Today was the first day of the last week of the psychiatry course we had a seminar and honestly i was not listening i was busy with my mobile searching for healthy sweets that i can make, what else important this month i have psychiatry exam and im planning for tribe to greece , those days i feel suffocated by my family i feel sometime i need their love not their authority i’m 26 right now and i feel my father is treating me as if i was 7 years , sometime i just want to get marry or die i know its very stupid to think about death just because you don’t have enough freedom
im afraid of the future of me going back home im planning to study polish language hard and pass the exam to stay 1 more year in poland and who knows maybe more if god wanted thats all for today.
today i was late for the class i had to set alone in the class room then the dr come and i joined the rest of the group,the dr was ridiculous she was like asking me whats wrong with your face , dont you like the classes, honestly i just answered her god created me with this face what should i do
it was embracing. now i afraid that im some how unaware of my facial expressions.the good thing that she signed for me that i attended the class
we finished early today around 12 p.m.
Today i feel not that good because i had psychiatry test yesterday and it was not that good i don’t know if i’m gonna pass it or not, if i don’t pass it.i will have to set for a retake test and what bothers me more is that the final for psychiatry is next friday and if i don’t pass the credit it means i will not be able to enter the final exam with other students next friday i know i should not be pessimistic and just wait for the results on monday. other story is that i’m starting forensic medicine next week , i feel im afraid they said its so scary i honestly dont want to see anything make me more crazy , I’m crazy already, i again i should not be so in a rush i just want to graduate to feel better and pass the polish exam so i can start my internship here in poland and just be stable for another year
which will make my health in a better condition.

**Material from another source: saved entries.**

(** A process never loses or keeps a page it should not.  Whatever calls of
    [growproc] (the kernel side of [sbrk], with any argument, failing or not) a
    process with an empty user memory makes: every user page that is mapped lies
    below its size and belongs to no one else; and [freevm] succeeds and returns
    its directory, all tables and all user pages to the free list, so that exactly
    the pages that were free or part of the address space before are free. *)
Theorem process_pages_conserved s0 pgdir tabs0 rest free0 s sz :
  uspace s0 pgdir tabs0 ∅ rest free0 -> rtc (grow pgdir) (s0, 0) (s, sz) ->
  (forall p, 0 <= p < 524288 -> has PTE_P (lookup_pte (k_mem s) pgdir (4096 * p)) = true ->
     4096 * p < sz /\ P2V (PTE_ADDR (lookup_pte (k_mem s) pgdir (4096 * p))) ∉ pgdir :: rest) /\
  exists s' free', freevm kend pgdir s = Ok (tt, s') /\ kmem_ok kend s' free' /\
    free' ≡ₚ pgdir :: tables tabs0 ++ free0.
Proof.
  intros H0 Hr. assert (proc_mem pgdir rest (tables tabs0 ++ free0) (s, sz)) as (tabs & um & free & Hu & Hsz & Hdom & Hall).
  { assert (proc_mem pgdir rest (tables tabs0 ++ free0) (s0, 0)) as Hp0
      by (exists tabs0, ∅, free0; cbn [fst snd]; unfold KERNBASE; split_and!; [done|lia|lia|done|done]).
    revert Hp0. induction Hr; eauto using grow_mem. }
  cbn [fst snd] in *. split.
  - intros p Hp Hh. pose proof (us_map _ _ _ (proj2 Hu) p Hp) as Hm. destruct (um !! p) as [u|] eqn:Ep; [|congruence].
    split; [by eapply Hdom|]. destruct Hm as (f & Hf & _ & ->).
    pose proof (tables_lookup _ _ _ Ep) as Hin. destruct Hu as [Hs _].
    assert (page_ok u) as Hpu by (eapply space_own_page; [exact Hs|set_solver +Hin]).
    destruct (entry_read kend u f Hpu Hf) as (_ & -> & _).
    apply list_elem_of_split in Hin as (o1 & o2 & Ho). rewrite Ho, <- app_assoc in Hs.
    pose proof (space_own_apart _ _ _ _ _ _ _ Hs) as Hap. set_solver +Hap.
  - destruct (freevm_spec _ _ _ _ _ _ Hu) as (s' & free' & E & Hk & Hpe & _).
    exists s', free'. split_and!; [done|done|]. by rewrite Hpe, Hall.
Qed.
End User.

Today i started my 3rd course in the second semester of my last year in medicine.its forensic medicine, its very sad specialty , as you mostly deal with dead people. honestly i don’t know how to describe my feelings. its like its only imagination and that never did happen , but you go back again and think its a man who died its not a class or exam but a human died just one week ago and you need to be part of his autopsy so you can go further
last night i could not sleep well i wake so early like at 3:00 a.m in the morning for me it was good thing because i had dissociation already , i wake up so it means my brain is ready for such things.i wake up at 3:00 a.m and then i just could not go back to sleep because of thinking how will be my reaction toward the dead person.i could not go to sleep so i took lusy my dog for a walk it was 6:00 a.m at the time i went back at 6:30 a.m got ready and went to my class i stoped by costa and grabbed a coffee, i was afraid that im gonna through up. i went to the bulding where are having the classes its oczki 1 called in polish Medycyna sądowa which means forensic medicine i entered the building and i was searching for my colloquies
first we had seminar and it was introduction to forensic medicine and later was the practical part which was an autopsy on a man who in his 50 he was traveling to warsaw with his secretary and he just collapse few days later and died , the secretary said that the man reported some chest pain , but he did not seek any medical help about his chest pain which during the autopsy indeed the man had a very diseased heart which caused his death.